The picture above is of my baby girl and was taken while cruising around a lake in Arkansas. She was about two, and I happened upon it while going through our pictures a few nights ago. I wanted to share it with you. It got me thinking about fatherhood and how it has impacted my life. I remember my wife in the delivery/surgery room getting prepped for emergency c-section, thinking, "in a few minutes, my life will be forever changed". I remember seeing our baby for the first time and how small she was. I remember being torn between following the nurses that had my little girl and staying with my wife, who was laid up, just having had our life cut from her belly. In my confusion, my wife, anesthesia and all, looked right into my eyes and said, "go with our daughter". It was hard to leave her, but it was even harder to the watch nurses put my little girl in an incubator and roll her out of the door, making a b-line to the Neonatal Intensive Care Unit. She was two months early. I was told that it would be a few minutes before I could go in and be with her because there was still a few things that they had to do for her. I remember walking to the lobby where our family sat, waiting for the news. I was in a daze at this point, having been there to witness the birth of a baby that God blessed us with. I am still unable to put into words, the feelings I experienced while I was walking down that hospital hallway. I immediately thought of my parents. They are good parents. The fear, the pride, the excitement, the worry, my wife, my baby. My mind was working a mile a minute. I remember, as I walked out into the waiting area, looking at my Dad first. He stood up immediatly. He, who was father to three children, knows me too well. He knew I was going to burst into tears. And, I did. I can still see the joy and excitement in my sisters eyes, when I choked out the words, "she is so beautiful". One at a time, family members came up to congratulate me and ease the  emotional whirlwind that I was in. I remember walking every single one of them back to see their new niece, their new granddaughter, our daughter. I remember hearing her cry as I walked into the N.I.C.U. This was the first time that I had been allowed to be with our baby but I knew her cry. I remember her little hand, curling around my finger.
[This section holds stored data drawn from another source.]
(* ===== verification/SchemaSpec.v ===== *)
(** * SchemaSpec: opening survives crashes and loses nothing

    However often an opening fails or is cut off between two statements,
    the file keeps every row, keeps saying a version its tables have, and
    the next opening that is left alone brings it to the current schema. *)
From S2P Require Import Prelude Text Num IpAddr Proc Result Db Schema.

(** ** What a file says and has *)

(** The version the file claims: text that is no number counts as 0. *)
Definition claims (f : DbFile) : option Z := v ← mjoin (f_meta f); Some (default 0 (parse_uint u32_max v)).
Definition older (c : option Z) (n : Z) : Prop := exists v, c = Some v /\ v < n.

(** What a table lacks, the version says. An old shape has a version: a
    file without one has current tables. *)
Definition honest_stats (c : option Z) (s : option StatsTable) : Prop :=
  forall t, s = Some t -> (st_recent t = false -> older c 2) /\ (st_runtime t = false -> older c 4).
Definition honest_queries (c : option Z) (q : option QueriesTable) : Prop :=
  forall t, q = Some t -> qt_rewritten t = false -> older c 3.
Definition honest (f : DbFile) : Prop := honest_stats (claims f) (f_stats f) /\ honest_queries (claims f) (f_queries f).

(** The next id is new. *)
Definition fresh_ids (q : option QueriesTable) : Prop := forall t, q = Some t -> Forall (fun r => row_id r < qt_next t) (qt_rows t).

(** Every table is there, in its current shape. *)
Definition current (f : DbFile) : Prop :=
  claims f = Some SCHEMA_VERSION
  /\ (exists t, f_queries f = Some t /\ qt_rewritten t = true)
  /\ (exists t, f_stats f = Some t /\ st_recent t = true /\ st_runtime t = true)
  /\ is_Some (f_heartbeat f) /\ is_Some (f_divergences f).

(** The row of [daemon_stats]: the columns [t0] had keep their values. *)
Definition row_kept (t0 t : StatsTable) : Prop :=
  (st_recent t0 = true -> st_recent t = true) /\ (st_runtime t0 = true -> st_runtime t = true)
  /\ match st_row t0, st_row t with
     | None, None => True
     | Some a, Some b =>
         ds_updated_ts b = ds_updated_ts a /\ ds_log_events_dropped b = ds_log_events_dropped a /\ ds_upstreams_json b = ds_upstreams_json a
         /\ (st_recent t0 = true -> ds_log_events_dropped_recent b = ds_log_events_dropped_recent a)
         /\ (st_runtime t0 = true -> ds_runtime_json b = ds_runtime_json a)
     | _, _ => False
     end.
I remember every detail of that day. It echoed in my thoughts for days after and every once in a while, a random memory will pop into my head. For example, while walking to the N.I.C.U. a nurse passed me in the hall. It was like I had my thoughts and emotions written in permanent marker on my forehead. "NEW DAD", "SCARED". She smiled and walked by. She knew that face. I'm sure she had seen it hundreds of times before. That "glow" that a new dad has. I remember tears welling up in my mom's eyes as she looked down at her teeny tiny granddaughter. I remember my sisters, beaming. I remember my dad, the Vietnam Vet and ex Ohio State Trooper, staring at this little girl while tears collected in his eyes.
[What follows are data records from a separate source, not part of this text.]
(* ===== verification/ServerSpec.v ===== *)
(** * ServerSpec: what one query does, whatever its environment answers

    Facts about the trees of Server, for every answer the events can get:
    the shape of a reply, the policy decision with its log record, the
    CNAME check, the order of resolution. *)
From S2P Require Import Prelude Text Time IpAddr FilterTypes Engine Dns Cache FailCache SafeSearch Shadow Db Proc Pipeline Server.

(** ** Projections of a trace *)
Section Traces.
Context `{HickoryOps} `{HashIter} `{IpNetOps}.

Definition obs_policy (o : Obs Ev) : option Policy :=
  match o_event o in Ev B return B -> option Policy with LoadPolicy => fun b => Some b | _ => fun _ => None end (o_answer o).
Definition obs_previous (o : Obs Ev) : option Z :=
  match o_event o in Ev B return B -> option Z with FetchAdd => fun b => Some b | _ => fun _ => None end (o_answer o).
Definition obs_log (o : Obs Ev) : option QueryRecord :=
  match o_event o with Log (LQuery q) => Some q | _ => None end.

(** Events that concern the resolution of a name: the cache, the failure
    cache, the lookups, the refreshes and the upstream. *)
Definition resolving {B} (e : Ev B) : bool :=
  match e with
  | CacheGet _ _ | CacheInsert _ _ _ | FailHeld _ _ | FailRecord _ _ | FailClear _
  | JoinLookup _ | RemoveLookup _ | Send _ _ | DropSender _ | Recv _
  | RefreshInsert _ | RefreshRemove _ | Resolve _ => true
  | SpawnTask (TLeader _ _ _ _ _) | SpawnTask (TRefresh _ _) => true
  | _ => false
  end.

Definition policies (tr : list (Obs Ev)) : list Policy := project obs_policy tr.
Definition previous (tr : list (Obs Ev)) : list Z := project obs_previous tr.
Definition logs (tr : list (Obs Ev)) : list QueryRecord := project obs_log tr.
Definition resolution (tr : list (Obs Ev)) : list (Obs Ev) := select (fun o => resolving (o_event o)) tr.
He later went on to tell me that when he was in that moment, he had flashbacks of being there, staring at his daughters (my sisters), when they were introduced to this world.
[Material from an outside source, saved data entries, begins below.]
Lemma contend_clash p b a s : s = tcp_socket a \/ s = udp_socket a -> clash b a = false -> contend (binding p b) s = false.
Proof.
  intros Hs Hc. unfold contend, binding. assert (E : so_addr s = Some a /\ so_ipv6 s = is_ipv6 a /\ so_only_v6 s = is_ipv6 a) by (by destruct Hs as [-> | ->]).
  destruct E as (-> & -> & ->). cbn [so_addr so_proto so_ipv6 so_only_v6]. unfold clash in Hc.
  destruct (sa_port b =? sa_port a); [|by rewrite andb_false_r]. rewrite andb_true_r. cbn [andb] in Hc.
  destruct (is_ipv6 b), (is_ipv6 a); cbn in *; rewrite ?Hc; by rewrite ?andb_false_r.
Qed.

Lemma not_occupied n l b p :
  n_socks n = ∅ -> free_for n b -> Forall (fun a => clash b a = false) l -> occupied (serving n l) (binding p b) = false.
Proof.
  intros Hn Hf Hl. unfold occupied. destruct (serving_others n l) as (-> & _ & _). apply orb_false_iff. split.
  - destruct (existsb _ _) eqn:E; [|done]. apply existsb_exists in E as (s & Hin & Hs). apply list_elem_of_In in Hin. apply in_use_contend in Hs.
    unfold free_for in Hf. rewrite Forall_forall in Hf. destruct (Hf s Hin). destruct p; congruence.
  - destruct (existsb _ _) eqn:E; [|done]. apply existsb_exists in E as ([fd s] & Hin & Hs). apply list_elem_of_In, elem_of_map_to_list in Hin.
    apply in_use_contend in Hs. cbn [snd] in Hs. apply serving_sockets in Hin as [Hin|(a & Ha & Ea)]; [by rewrite Hn in Hin|].
    rewrite Forall_forall in Hl. by rewrite (contend_clash p b a s Ea (Hl a Ha)) in Hs.
Qed.

Lemma answers_exact l k : Forall (fun b => sa_port b <> 0) l -> Forall2 answers_to l k -> k = l.
Proof. intros Hp Hk. induction Hk as [|b a l k (_ & _ & E) Hk IH]; [done|]. inversion Hp; subst. f_equal; auto. Qed.

Lemma ordered_before {A} (R : A -> A -> Prop) l b rest : ForallOrdPairs R (l ++ b :: rest) -> Forall (fun a => R a b) l.
Proof.
  induction l as [|a l IH]; cbn; intros Hf; inversion Hf as [|? ? Ha Hr]; subst; constructor; [|by apply IH].
  rewrite Forall_forall in Ha. apply Ha. apply elem_of_app. right. by left.
Qed.

(** Addresses that do not overlap are all served. When no call fails
    by itself, no other process is in the way and no two configured
    addresses name the same port with overlapping addresses of one family,
    [serve] succeeds and reports exactly the configured addresses, for UDP
    and for TCP. (The wildcards of both families on port 53, which the
    starter configuration and [migrate] write, are such addresses.) *)
Theorem disjoint_addresses_served binds n :
  six_only n -> n_socks n = ∅ ->
  Forall (fun b => sa_port b <> 0) binds -> Forall (free_for n) binds ->
  ForallOrdPairs (fun a b => clash b a = false) binds ->
  Proc.holds (fun q => nexec (undisturbed q)) six_only (serve binds)
    (fun r _ => exists s, r = inl s /\ tcp_addrs s = binds /\ udp_addrs s = binds) n.
Proof.
  intros Hn He Hp Hf Hd. generalize (serve_holds undisturbed binds n Hn). apply holds_weaken; [done|]. intros [s|e] m.
  - intros (k & Hk & _ & ->). rewrite (answers_exact _ _ Hp Hk). by eexists.
  - intros (m0 & (l & b & rest & k & -> & Hk & _ & Hr) & _). exfalso. apply Forall_app in Hp as (Hp & Hpb). apply Forall_app in Hf as (_ & Hfb).
    rewrite (answers_exact _ _ Hp Hk) in Hr. inversion Hpb; inversion Hfb; subst. apply ordered_before in Hd.
    destruct Hr as [Hr|Hr]; [done|done| |]; rewrite not_occupied in Hr; done.
Qed.
End Properties.

(** The starter's addresses, and that [V6ONLY] is what keeps them apart. *)
Definition wildcards : list SocketAddr := [mkSocketAddr (V4 [0; 0; 0; 0]) 53; mkSocketAddr (V6 [0; 0; 0; 0; 0; 0; 0; 0]) 53].
Lemma wildcards_of_starter `{ConfigOps} p nets : bind_addrs (server (starter_value p nets)) = wildcards.
Proof. done. Qed.
Example wildcards_apart : ForallOrdPairs (fun a b => clash b a = false) wildcards.
Proof. repeat constructor. Qed.
Example dual_stack_contends :
  contend (tcp_socket (mkSocketAddr (V4 [0; 0; 0; 0]) 53))
    (mkSocket Tcp true false true (Some (mkSocketAddr (V6 [0; 0; 0; 0; 0; 0; 0; 0]) 53)) true true) = true.
Proof. reflexivity. Qed.

(** ** Witnesses: a host that refuses whatever contends. *)
#[local] Instance strict_host : NetStack := {| in_use := contend; in_use_contend := fun s t E => E |}.
#[local] Instance no_text : IpDisplay := {| ip_to_string := fun _ => [] |}.
Definition net_new : Net := mkNet [] ∅ 0%nat [] NoWatch.

Lemma net_new_six : six_only net_new.
Proof. split; [|done]. intros fd (s & Hs). cbn in Hs. by rewrite lookup_empty in Hs. Qed.

(** The port is taken by another resolver: the error names it. *)
Example port_taken :
  match Proc.perform nexec (mkNOracle None 0 (lit "in use")) (serve wildcards) (mkNet [udp_socket (mkSocketAddr (V4 [127; 0; 0; 53]) 53)] ∅ 0%nat [] NoWatch) with
  | Some (inr e, m) => e = lit "cannot bind udp :53: in use" /\ n_socks m = ∅
  | _ => False
  end.
Proof. vm_compute. split; reflexivity. Qed.

Lemma serve_all_or_nothing_witness :
  Proc.holds nexec six_only (serve wildcards)
    (fun r m => match r with inl s => length (rs_tasks s) = 4%nat | inr _ => n_socks (tasks_end m) = ∅ end) net_new.
Proof.
  refine (holds_weaken _ _ _ _ _ _ (fun s Hs => Hs) _ (serve_all_or_nothing wildcards net_new net_new_six eq_refl)).
  intros [s|e] m Hq; [exact (proj1 (proj2 (proj2 (proj2 (proj2 Hq)))))|exact (proj1 Hq)].
Defined.

Lemma disjoint_addresses_served_witness :
  Proc.holds (fun q => nexec (undisturbed q)) six_only (serve wildcards)
    (fun r _ => exists s, r = inl s /\ tcp_addrs s = wildcards /\ udp_addrs s = wildcards) net_new.
Proof.
  apply (disjoint_addresses_served wildcards net_new net_new_six eq_refl).
  - repeat constructor; discriminate.
  - repeat constructor.
  - apply wildcards_apart.
Defined.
Thanks for stopping in. See you on the flip-side

2 comments:

struggling girl said...

That is a beautiful picture that you took of your daughter. Thanks for the comment that you left on my blog. i was hoping that some people would feel entitled to watch the movie. being the age that i am, i think the actor who plays Michael (i think that's what his name was) is just so adorable. thanks for following my blog. means a lot.

ib said...

Thank you. I know what it feels like, to struggle with depression, anxiety and all of the little things that others don't see. You are stronger than your illness and there is a light at the end of all this junk. If your having a bad day, post a comment on here, I check often and if I could help in any way, I will.